Wow! Do I have Smokin' Hot contests or What?
Here is the typical response, "Uhh, I'm not even going to try to guess your birth order."
OK, fine, that leaves me with a tie between Suey for getting the first and last right and Mummy McTavish for guessing that I look about 21 years old. And, the winner is, based on carefully unbiased calculations that have absolutely nothing to do with Suey living down the block and Mummy McTavish living in Australia which doesn't celebrate a red white and blue star themed holiday, drum roll please. Suey You won! You lucky girl! Adorable Hubby will be so thrilled that the stars are leaving their spot of honor on the hearth and heading down the street to clutter your abode. You even get to pick the paint color. Or Lucky you! You can paint them yourself!
There, now let's get some muttered mumblings going. My woeful tale begins Wednesday night or early Thursday morning, if you care about those things. To me, night is night and I should be sleeping not being woke up by Adorable Hubby informing me that #5 and #7 are puking everywhere.
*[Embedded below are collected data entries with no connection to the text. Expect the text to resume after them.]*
Lemma known_routes_in qsort N rs st : has_memory -> qsort_ok qsort -> known N rs st -> rs <> [] -> N < 2 ^ 28 -> zlen rs < 2 ^ 30 -> Forall good_region rs ->
  if decide (in_table rs) then
    if decide (no_overlap rs)
    then exists a t, build_route qsort (pnodes st) (pmem st) = ret (a, t) /\ routed rs t (pmem st) /\ routed_in (pnodes st) rs t
    else build_route qsort (pnodes st) (pmem st) = None
  else refused (build_route qsort (pnodes st) (pmem st)).
Proof.
  intros Hmem Hqsort Hk Hne HN Hfew Hgood.
  destruct (known_regions _ _ _ Hk) as (g & Hg & Hp). set (l := map (fun r => region_slot (g r) r) rs) in *.
  assert (zlen (all_regions (pnodes st) (pmem st)) = zlen rs) as Hz by (unfold zlen; by rewrite (Permutation_length Hp); unfold l; rewrite length_map).
  pose proof (route_built qsort _ _ Hmem Hqsort (known_masters N rs st Hk Hne HN Hgood) ltac:(lia)) as Hb.
  assert (in_table rs <-> Forall valid (all_regions (pnodes st) (pmem st))) as Hin by (rewrite (regions_in_table g rs Hgood); fold l; by rewrite Hp).
  assert (no_overlap rs <-> disjoint (all_regions (pnodes st) (pmem st))) as Hno by (rewrite (regions_no_overlap g rs); fold l; by rewrite Hp).
  destruct (decide (in_table rs)) as [Hr|Hr]; [rewrite decide_True in Hb by tauto | by rewrite decide_False in Hb by tauto].
  destruct (decide (no_overlap rs)) as [Hr'|Hr']; [rewrite decide_True in Hb by tauto | by rewrite decide_False in Hb by tauto].
  destruct Hb as (a & t & l' & Eb & (Hzt & Ht) & _). exists a, t. apply Hno in Hr' as Hd. assert (disjoint l) as Hdl by (by rewrite <- Hp).
  assert (forall k, 0 <= k < REDIS_CLUSTER_SLOTS -> node_get_by_table t k = Some (owner l k)) as Hown.
  { intros k Hkk. unfold node_get_by_table. rewrite (proj2 (Z.leb_gt _ _)) by lia. by rewrite Ht, (owner_perm _ l k). }
  assert (forall k r, r ∈ rs -> rstart r <= k <= rend r -> owner l k = Some (g r)) as Hin_l.
  { intros k r Hr0 Hc. apply (owner_in l (region_slot (g r) r) k); [done | apply list_elem_of_fmap; by exists r | done]. }
  split; [done|]. split; [|intros k r Hkk Hr0 Hc; exists (g r); rewrite Hown, (Hin_l k r) by done; split; [done | by apply Hg]].
  intros k Hkk. rewrite Hown by done. split.
  - clear Hr. intros r Hr Hc. exists (g r). rewrite (Hin_l k r) by done. split; [done|].
    destruct (k_nodes _ _ _ Hk _ _ (Hg r Hr)) as (n & Hm & Ha & (x & Hx & Hho & Hpo & Hax) & Hro & _). exists n. rewrite Forall_forall in Hgood.
    destruct (Hgood _ Hr) as (_ & _ & Hgr & _). apply address_inj in Hax as ->; done.
  - intros Hout. rewrite owner_none; [done|]. apply List.Forall_map, Forall_forall. intros r Hx. by apply Hout.
Qed.

Lemma known_routes qsort N rs st : has_memory -> qsort_ok qsort -> known N rs st -> rs <> [] -> N < 2 ^ 28 -> zlen rs < 2 ^ 30 -> Forall good_region rs ->
  if decide (in_table rs) then
    if decide (no_overlap rs)
    then exists a t, build_route qsort (pnodes st) (pmem st) = ret (a, t) /\ routed rs t (pmem st)
    else build_route qsort (pnodes st) (pmem st) = None
  else refused (build_route qsort (pnodes st) (pmem st)).
Proof.
  intros Hmem Hqsort Hk Hne HN Hfew Hgood. pose proof (known_routes_in qsort N rs st Hmem Hqsort Hk Hne HN Hfew Hgood) as Hr.
  destruct (decide (in_table rs)); [|done]. destruct (decide (no_overlap rs)); [|done]. destruct Hr as (a & t & E & Hr & _). by exists a, t.
Qed.

(** C19: a cluster's description becomes its routing table: from the reply to CLUSTER SLOTS,
    [parse_cluster_slots] and [build_route] make a table in which every slot of a region has
    the node with the host and the port of the region's master and every other slot has
    none; regions outside of the table are refused, and regions that overlap make the error
    path release an iterator twice. *)
Theorem slots_reply_routes (qsort : list (option cluster_slot) -> list (option cluster_slot)) (rs : list region) (flags : Z)
    (Hmem : has_memory) (Hqsort : qsort_ok qsort) (Hne : rs <> []) (Hfew : zlen rs < 2 ^ 28) (Hgood : Forall good_region rs) :
  exists nodes mem, parse_cluster_slots (slots_reply rs) flags = ret (nodes, mem) /\
    if decide (in_table rs) then
      if decide (no_overlap rs)
      then exists a t, build_route qsort nodes mem = ret (a, t) /\ routed rs t mem
      else build_route qsort nodes mem = None
    else refused (build_route qsort nodes mem).
Proof.
  destruct (parse_known rs flags Hmem Hne Hfew Hgood) as (st & E & Hk & _). exists (pnodes st), (pmem st). split; [done|].
  eapply known_routes; try done. lia.
Qed.

End Whole.

(** ** Concrete clusters *)

#[local] Existing Instance demo_memory.

#[export] Instance start_le_dec : RelDecision start_le.
Proof. intros s s'. unfold start_le. apply _. Defined.

(** A [qsort]: the cells are sorted by start. *)
Definition demo_qsort (l : list (option cluster_slot)) : list (option cluster_slot) := map Some (merge_sort start_le (omap id l)).

Lemma demo_qsort_ok : qsort_ok demo_qsort.
Proof.
  intros m. exists (merge_sort start_le m). unfold demo_qsort.
  assert (omap id (map Some m) = m) as -> by (induction m as [|x m IH]; [done|]; cbn; by rewrite IH). split_and!; [done | apply merge_sort_Permutation |].
  intros _. apply Sorted_merge_sort. intros x y. unfold start_le. lia.
Qed.

(** Three regions of two masters, out of order. *)
Definition demo_regions : list region :=
  [mk_region 0 5460 (bstr "10.0.0.1", 7000) [(bstr "10.0.0.2", 7001)]; mk_region 10923 16383 (bstr "10.0.0.3", 7000) [];
   mk_region 5461 10922 (bstr "10.0.0.1", 7000) []].

#[local] Instance good_addr_dec x : Decision (good_addr x).
Proof. unfold good_addr. apply _. Defined.
#[local] Instance good_region_dec r : Decision (good_region r).
Proof. unfold good_region. apply _. Defined.

(** A closed statement that a decision procedure confirms. *)
Ltac decided := refine (bool_decide_unpack _ _); vm_compute; exact I.

Lemma demo_good : Forall good_region demo_regions.
Proof. decided. Qed.

Lemma slots_reply_routes_witness :
  in_table demo_regions /\ no_overlap demo_regions /\
  exists nodes mem, parse_cluster_slots (slots_reply demo_regions) HIRCLUSTER_FLAG_ADD_SLAVE = ret (nodes, mem) /\
    if decide (in_table demo_regions) then
      if decide (no_overlap demo_regions)
      then exists a t, build_route demo_qsort nodes mem = ret (a, t) /\ routed demo_regions t mem
      else build_route demo_qsort nodes mem = None
    else refused (build_route demo_qsort nodes mem).
Proof.
  split; [decided|]. split; [decided|]. apply (slots_reply_routes demo_qsort demo_regions HIRCLUSTER_FLAG_ADD_SLAVE demo_has_memory demo_qsort_ok); [done | vm_compute; reflexivity | exact demo_good].
Defined.

(** One master with two regions. *)
Definition demo_node : cluster_node :=
  node_init None (bstr "h:7") (Some (bstr "h")) 7 REDIS_ROLE_MASTER (Some [mk_slot 20 30 (Some 0%nat); mk_slot 5 10 (Some 0%nat)]).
"And I should wake up and deal with this why? " I wondered groggily, until I remembered our husband/wife deal. I deal with all bodily fluids and he deals with...NOTHING! I jest, mostly, he'll wipe a snotty nose with his bare hands so were even, almost.
I wadded up the bedding full of bean burritos, which we will not be eating for a very long time, puke, and tossed it in the laundry room, scraped the worst chunks off the carpet, gathered puke buckets and towels then cuddled two retching boys the rest of the night. Just a little kiddie tummy bug, I thought. Grown-ups never get those, I thought.
Next morning all seemed well, carpets were scrubbed bedding washed, the two boys slept all day queasy but no eruptions. Thursday night no problems.
Friday night #8 came home from work early feeling queasy and light headed, running a fever. "You'll be over it by morning," I promised him with a hug.
Later Friday night I picked up #5 and #7 from a cousins sleepover. I had planned to pick up #7, I still need my baby home at night, and #5 came home with a tummy ache. He walked in the door ran to the bathroom and 'almost' puked in the toilet. "I feel better now Mom. Can I go back to the sleep over?''
"No, and don't even start whining because the answer is..." #7 puked all over my feet. What the...
I cleaned my feet. I Cleaned #7. I cleaned the bathroom. I cleaned the kitchen floor. I lined their beds with towels. I tried to fall to sleep. I ended up holding a retching #7 all night. I'll be OK, I hoped.
July Forth, Adorable Hubby wakes up snarling and grumpy! # 1 and # 2 leave for work, an hour later #1 comes home, Puking and Pooping. I sit in the shade at the family reunion gazing at the hamburger and salads on my plate, yucky. Adorable Hubby eats and heads home for a nap. We laugh we party, we visit, we spread germy love through the family.
At 4:00 Adorable Hubby leaves with the brothers and Brothers-in-law for a Frisbee golf tournament. I walk across the street to my cool family room. My tummy is not happy!
At 5:30 Adorable Hubby walks into the house, says he's fighting the pukes and lays down. I blog and listen to some amazing sounds coming from my belly. At 6:00 Adorable Hubby walks into the family room shame faced. "I'm worse then the kids!" He mumbles.
Are you sicker? I ask, really bad grammar is excused during a barf-o-rama.
"No, I didn't make it to the toilet." He moans.
I follow him down the hall to the bedroom, What the...
I walk to the bathroom door, WHAT THE...
"The bodily fluids deal is off!" I gasped, between gags, "You're cleaning this up yourself!"
A couple minutes later I hear the Shop Vac start up! W!H!A!T! T!H!E! !!! No one does that to my beloved shop vac!
I was too sick to care.
Twenty minutes later I puked in the garbage can while sitting on the toilet in the toxic waste land that used to be our bathroom.
Two hours later # 4 puked in the toilet, almost!
No one went to church on Sunday, no one cleaned the bathroom either.
Monday I left for work at 6:45 A.M.
When he picked me up from work Adorable Hubby made me guess how long it took him to clean the bathroom, "Four hours!" He announced before I could guess.
WWHHAATT TTHHEE... Adorable Hubby cleaning up fermented, crusted, 2nd, 3rd and 4th of July, bodily fluids while I'm at work, I think I'm in love. Happy anniversary tomorrow Adorable Hubby!
Yes I know I digressed into What the...Friday mode on Muttered Mumbling Monday. But, in my defense, it did take place partly on Friday.